Software for Images and Graphics
- Camera: I am not a photographer. I can take a snapshot, but I cannot shoot a photograph. There is a distinction and I wish I had the skill, but the camera I use when I do take pictures is my iPhone. It’s the one that’s always with me.
- Image Management: for my personal photos, I use Apple Photos. For large scale projects for clients or friends, I use Adobe Lightroom.
- Image Editing: like just about everybody else, I use Adobe Photoshop. And probably only use about 1 percent of its total feature set.
- Graphics Creation and Editing: between Photoshop and Adobe Illustrator, I can create just about any graphic I need to. I’ve been using Illustrator since it was released in 1987 (no, really). Next to MacPaint, it was the app that drew me into the world of design. It has a special place in my heart.
- Slideshow Creation: on multiple occasions I’ve created slideshows for events. I use Boinx FotoMagico to do so. The software is great and very capable.
Software for Web Design
- UI Prototyping: most recently, I’ve used Photoshop to create my user interfaces, but as I tackle creating a new UI for brettro.com, I’m excited to dive into Adobe XD.
- Browsers: now that Internet Explorer is dead, give me all the standards-based web browsers: Safari, Chrome and Edge.
Software for Web Development
- Web Server and Database: MAMP Pro was recommended to me eons ago. I like it and I’ve never tried anything else.
- IDE: I’ve used Panic Coda since pretty much the moment they released it in 2007. I’ve always loved the app, from the opening screen containing all your sites and projects to the coding environment that just gets out of the way. the original Coda had a built-in reference library, which I found very useful. Coda 2 made an already great app even better. Recently Panic announced Coda’s replacement, Nova, which I’m very excited to get my hands on and use.
- FTP: before Coda there was Panic Transmit. I never thought I’d be so excited about an FTP app, but this FTP app is really good. It’s fast. It’s feature complete. And, like Coda, it gets out of the way and lets you do what you need to do.
- Database: I’m not sure when I first discovered Sequel Pro, but it is such a simple and elegant way to manage, view, edit and create MySQL databases I can’t imagine using anything else.
- Diff Tool: honestly, I chose Kaleidoscope because I liked the icon. Fortunately for me, the app behind the icon is incredibly good and useful. It integrates with Tower, the source control app I use. for the rare times when I need a diff tool, Kaleidoscope makes it easy to do a compare and solve an issue.
- Source Control: I was a hardcore Subversion fan for source control, but in either 2013 or 2014 a friend of mine convinced me to switch to Git. And at some point after that I ran across Git Tower for managing my repos. It’s great. I love it.
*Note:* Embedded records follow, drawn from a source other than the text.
Definition viewCmd (gd : Guild) (msg : Message) (which : string) : M World unit :=
  if negb (bool_decide (which ∈ ["whitelist"; "blacklist"]))
  then reply gd msg "Usage: `+view whitelist` or `+view blacklist`" else
  let file := if bool_decide (which = "whitelist") then WHITELIST_FILE else BLACKLIST_FILE in
  let* ids := readSetM file in
  match ids with
  | [] => reply gd msg ("The " +:+ which +:+ " is currently empty.")
  | _ :: _ =>
      let cs := chunks ids in
      reply gd msg (embed (view_title which +:+ " (" +:+ pretty (length ids) +:+ ")")
                          (chunk_lines (hd [] cs))) ;;
      forM_ (tail cs) (fun c =>
        reply gd msg (embed (view_title which +:+ " (cont.)") (chunk_lines c)) ;;
        wait 200)
  end.

(** ** [+enable] / [+disable] (lines 1458-1492) *)

(** [content.replace(/^\+(enable|disable)\s*/i, '')] *)
Definition strip_toggle (content : string) : string :=
  let lc := string_lower content in
  if String.prefix "+enable" lc then trim_start (str_drop 7 content)
  else if String.prefix "+disable" lc then trim_start (str_drop 8 content)
  else content.

Definition toggleCmd (gd : Guild) (msg : Message) (content lc : string) : M World unit :=
  let enabling := String.prefix "+enable " lc in
  let tokens := toggle_tokens (strip_toggle content) in
  match tokens with
  | [] => reply gd msg "Usage: `+enable ban,kick,botadd,channel,roleUpdate,roleDelete` or `+disable ...`"
  | _ :: _ =>
      let* F := getsM w_FEATURES in
      let '(F', _, _) := apply_toggles enabling tokens F in
      (* [FEATURES[key] = enabling] for each known token, then [await saveFeatures()] *)
      modifyM (set_features F' (Some (JObj F'))) ;;
      reply gd msg (if enabling then "Enabled" else "Disabled")
  end.

(** ** The list commands (lines 1666-1710) *)

Definition list_prefix (lc : string) : bool :=
  String.prefix "+whitelist" lc || String.prefix "+unwhitelist" lc ||
  String.prefix "+blacklist" lc || String.prefix "+unblacklist" lc.

(** Lines 1713-1868: what the listener tests after the list commands.
    The last test is [if (!content.toLowerCase().startsWith('+save')) return;]. *)
Definition tail_cmds (gd : Guild) (msg : Message) (content lc : string) : M World unit :=
  if String.prefix "+promo" lc then promoCmd gd msg content else
  if String.prefix "+demo" lc then demoCmd gd msg content else
  if String.prefix "+save" lc then saveCmd gd msg content else
  retM tt.

(** Lines 1680-1710, once the id is parsed: the permission check, then
    the command word selects the file and the operation.  An unknown word
    falls through to the rest of the listener. *)
Definition list_action (gd : Guild) (msg : Message) (content lc cmd id : string) : M World unit :=
  if negb (has_perm gd BanMembers && has_perm gd ViewAuditLog)
  then reply gd msg "I need Ban Members and View Audit Log." else
  if bool_decide (cmd = "+whitelist") then
    addIdsM WHITELIST_FILE [id] ;; reply gd msg "Whitelisted"
  else if bool_decide (cmd = "+unwhitelist") then
    removeIdsM WHITELIST_FILE [id] ;; reply gd msg "Removed from Whitelist"
  else if bool_decide (cmd = "+blacklist") then
    addIdsM BLACKLIST_FILE [id] ;; reply gd msg "Blacklisted"
  else if bool_decide (cmd = "+unblacklist") then
    removeIdsM BLACKLIST_FILE [id] ;; reply gd msg "Removed from Blacklist"
  else tail_cmds gd msg content lc.

(** Lines 1672-1678: the words, the command word, the id. *)
Definition listCmd (gd : Guild) (msg : Message) (content lc : string) : M World unit :=
  let parts := split_on is_ws content in
  let cmd := string_lower (hd "" parts) in
  match parseUserId (nth_error parts 1) with
  | None => reply gd msg "Usage: `+whitelist @user`, `+unwhitelist @user`, `+blacklist @user`, `+unblacklist @user`"
  | Some id => list_action gd msg content lc cmd id
  end.

(** ** The listener *)

(** Lines 1350-1412 and the dispatch below them: the trimmed content
    selects a command by its lower-cased text, in the order of the code. *)
Definition dispatch (gd : Guild) (msg : Message) : M World unit :=
  let content := trim (m_content msg) in
  let lc := string_lower content in
  if bool_decide (lc = "+help") then reply gd msg (embed "Help" "") else
  if bool_decide (lc = "+settings") then
    let* F := getsM w_FEATURES in reply gd msg (embed "Current Settings" (listFeaturesPretty F)) else
  if String.prefix "+view " lc then viewCmd gd msg (string_lower (trim (str_drop 6 content))) else
  if String.prefix "+enable " lc || String.prefix "+disable" lc then toggleCmd gd msg content lc else
  if String.prefix "+recover" lc then recoverCmd gd msg content else
  if String.prefix "+invall" lc then invallCmd gd msg else
  if list_prefix lc then listCmd gd msg content lc else
  tail_cmds gd msg content lc.

(** Lines 1343-1348: bots, direct messages and non-staff are ignored. *)
Definition onMessage (msg : Message) : M World unit :=
  if m_author_bot msg then retM tt else
  match m_guild msg with
  | None => retM tt
  | Some g =>
    withGuild g (fun gd =>
      let* allowed := getsM (fun w => isAllowedUser (w_fs w) (m_author msg)) in
      if negb allowed then retM tt else
      dispatch gd msg)
  end.


(** A staff message in guild [gd]: from a human allowed user, in a
    guild of the cache. *)
Definition staff_msg (w : World) (gd : Guild) (msg : Message) : Prop :=
  m_author_bot msg = false /\ m_guild msg = Some (g_id gd) /\ guild_of w (g_id gd) = Some gd /\
  isAllowedUser (w_fs w) (m_author msg) = true.

(** The bot may manage the lists in [gd]: Ban Members and View Audit Log. *)
Definition can_manage (gd : Guild) : Prop :=
  has_perm gd BanMembers = true /\ has_perm gd ViewAuditLog = true.

(** A sample: one staff member, [123456789], in the guild of
    [sample_guild]. *)
Definition cmd_world : World :=
  sample_world {[ALLOWED_FILE := "123456789" +:+ String Text.LF ""]} ∅ [].

Definition cmd_msg (author content : string) : Message :=
  mkMessage author false (Some "900000001") "800000001" content.

(** ** The chunks of [+view] *)

Lemma chunks_go_spec fuel l :
  (length l <= 50 * fuel)%nat ->
  concat (chunks_go fuel l) = l /\ Forall (fun c => 1 <= length c <= 50)%nat (chunks_go fuel l) /\
  length (chunks_go fuel l) = ((length l + 49) / 50)%nat.
Proof.
  revert l. induction fuel as [|f IH]; intros l Hl.
  - assert (l = []) as -> by (destruct l; simpl in *; [done | lia]). done.
  - destruct l as [|x l']; [done|]. remember (x :: l') as l eqn:El.
    assert (Hlen : (1 <= length l)%nat) by (subst; simpl; lia).
    assert (Hc : chunks_go (S f) l = take 50 l :: chunks_go f (drop 50 l)) by (subst; done).
    rewrite Hc. clear Hc El.
    destruct (IH (drop 50 l)) as (Hc & Hb & Hn); [rewrite length_drop; lia|].
    rewrite concat_cons, Hc, take_drop. split; [done|]. split.
    + constructor; [|done]. rewrite length_take. lia.
    + rewrite length_cons, Hn, length_drop.
      destruct (decide (length l < 50)%nat) as [Hs|Hs].
      * rewrite (Nat.div_small (length l - 50 + 49)) by lia.
        apply (Nat.div_unique _ _ _ (length l + 49 - 50)); lia.
      * replace (length l + 49)%nat with (1 * 50 + (length l - 50 + 49))%nat by lia.
        rewrite Nat.div_add_l by lia. done.
Qed.

Lemma onMessage_staff w gd msg :
  staff_msg w gd msg -> onMessage msg w = dispatch gd msg w.
Proof.
  intros (Hb & Hg & Hgd & Ha). unfold onMessage. rewrite Hb, Hg. unfold withGuild.
  rewrite Hgd. unfold bindM, getsM. simpl. by rewrite ?Ha.
Qed.

(** The listener on [cw id], for a command word [cw] of the list block:
    the trimmed, lower-cased text, its words, and the parsed id. *)
(** [cmd_eval] computes the tests of the listener on a command word
    given as a literal. *)
Ltac cmd_eval :=
  rewrite ?string_append_cons, ?string_append_nil;
  repeat (case_bool_decide; [simplify_eq; fail|]);
  simpl.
And between their book on using Git and the app itself, it makes using Git incredibly easy.
- Marking Up HTML Text: while I do my development work in Coda, when I need to mark up a long or complex piece of text, I use Adobe Dreamweaver. The environment feels more tuned to that with menu commands to insert a table (rather than code it yourself) to menu commands to insert special characters. Plus Dreamweaver has a special place in my heart. In the late 90’s when the web was new and I was a fledgling designer/developer, Dreamweaver was the most amazing IDE ever. But it was $300, which priced it out of reach for me for awhile. once I was finally able to afford it, I felt like I’d arrived.
Software for Writing
- Brainstorming, Outlining and Mind Mapping: like I said above , I use OneNote for capturing notes and ideas.
- Writing: I’ve tried other word processors and text editors over the years, but I always come back to Microsoft Word. It’s definitely more than I need for blogging, but it’s familiar and ubiquitous.
As Things Change…
This is my toolbox on the day I posted this. As things change I’ll keep it updated.